Wednesday, 22 January 2014

The day they arrested my dad

Last Saturday I attended a football (soccer) match with my 82-year-old father. I remain unsure as to the trigger – maybe a gesture or a comment –but while sitting together in the main stand, I relived an incident from almost half a century ago when my gentle, fair-minded dad evoked the wrath of the local police force.  

On a Saturday afternoon forty-seven years ago, the rain pummelled the window pane as I perched on the sill waiting for my dad’s return from work. The previous evening he had suggested we attend a football game and now, barely an hour prior to kick-off, he had yet to arrive.

My dad laboured all week in the engineering factory at the end of our road. To boost his take-home pay, he would often work Saturday mornings as well so as to benefit from the time-and-a-half hourly pay rate. When he clocked off at 12 noon he and his work mates would head for the Rose-and-Crown pub to imbibe a ‘bit of throat lubricant’. As I loitered at the window at 2.00 pm on this watery Saturday afternoon, I visualised him standing at the bar, tankard in hand, oblivious to his commitment to escort his 8-year-old son to the football.

His invite to attend a game together had startled me. Burnley, the team we (and several generations of Jones) supported were playing 250 miles away on the south coast, so we wouldn’t entertain travelling on such a pilgrimage. It would have to be a visit to our local (and bitterest) rival Blackburn Rovers. Nor did I usually go to the football with my dad, my companions being either my older brother or my uncle. Maybe my dad’s invitation had been fuelled by guilt at his perceived failure to fulfil his fatherly duties.

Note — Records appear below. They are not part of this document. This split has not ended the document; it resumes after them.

(* ===== verification/FlattenRules.v ===== *)
(** * Flattening what a combination still owns

    The rules by which a combination that closes, or a one-shot combination
    that exits, gets rid of what is left on its legs: the last clip of a close
    and how its fills are matched (arbitrage_last_close_residual.go), the hand
    over of a last hedge the venue finds too small
    (arbitrage_last_clip_handoff.go), the final market orders of a one-shot exit
    (arbitrage_one_shot_final_flatten.go), the dust that may stay
    (arbitrage_one_shot_dust.go), the residual orders of a close
    (arbitrage_last_close_residual_flatten.go) and the reopening of a tripped
    circuit (arbitrage_circuit_recovery.go). *)
From Stdlib Require Import ZArith QArith Qabs Qminmax Lqa String.
From stdpp Require Import base strings list.
From S2P Require Import Prelude Decimal DecimalRef Types Quantity Validate ArbMath ArbSize ArbHedge Resolution Store OrderStore OrderService.

#[local] Set Warnings "-clear-no-such-hyp".

(** [uuid.NewSHA1(namespace, data).String()] of google/uuid, for the one
    namespace the residual orders use. *)
Class Uuids := { residualUUID : string -> string }.

Definition lastCloseResidualFlattenIdempotencyRole : string := "last-close-residual-flatten".
Definition oneShotFinalFlattenIdempotencyRole : string := "final-flatten".
Definition finalFlattenNeedle : string := String.append ":" (String.append oneShotFinalFlattenIdempotencyRole ":").
Definition residualNeedle : string := String.append ":" (String.append lastCloseResidualFlattenIdempotencyRole ":").
Definition lastClipHedgeMinNotionalFailureKey : string := "last_clip_hedge_min_notional".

At 2.15 a car pulled up outside; my dad had persuaded a work mate to drop us at the ground. Climbing into the back seat of the Ford Corsair, I caught a whiff of alcohol, thereby confirming my earlier hunch of their pre-match stop at the Rose-and-Crown. As we queued to enter the ground of our loathed adversary, torrential rain lashed into our faces. My dad handed over his hard-earned cash at the turnstile and we found our seats in the stand. The pitch itself, clad in a collage of water-pools of various shapes and sizes, appeared unplayable. Yet at 3.00 pm the referee blew his whistle to start the proceedings. At 3.03 pm he blew it again to abandon the game due to the water-logged pitch.

My dad, with me clinging to his arm, strode immediately to the ticket office to seek a refund of his money only to be informed that, as the match had started, no reimbursement would be given. An agitated crowd gathered outside the ticket office, demanding that the directors of the club leave their plush boardroom and explain why they can’t have their money back.

My father is a peaceful man, but on that day he transformed. Maybe due to alcohol- powered disinhibition. Or the frustration of a premature abortion of a rare football trip with his son. Or the fact that heinous Blackburn was responsible for the gross injustice. Whatever the reason, maybe a combination of them all, my dad (together with his clinging 8-year-old son) gravitated to the front of the baying mob.

 A few minutes later the police arrived. ‘Move along now sir, you’re causing an obstruction’

‘I’m going nowhere until I get my money back’ said my dad.

The officer put a guiding arm on my dad’s shoulder. ‘Come, come now; you don’t want to set your lad a bad example, do you?’

Patronising comments now an additional factor in the already incendiary mix, dad shoved the policeman away. The crowd, some yards further back, cheered at his defiance, thereby providing further encouragement to continue with what was, by now, a one man protest.

The police superintendent appeared. ‘Move on or you will be arrested.’

My dad leaned in towards the superintendent, wagged a finger at the stripes on his uniform and said, ‘Just because you’ve got that bird crap on your shoulder doesn’t mean you can tell me what to do.’  

But it did. The police yanked my dad (together with me, his appendage) into the back of the police car. He avoided a night in the cells (probably due to the presence of a minor) but received a fine of £10 for ‘disturbing the peace’.

On the bus journey home, my father pleaded with me not to tell my mother (who would have, no doubt, castrated him for his hooliganism). A loyal son, I didn’t grass him up; well, at least not until a decade later!  And now, almost fifty years on, I’m announcing his aberration to the world.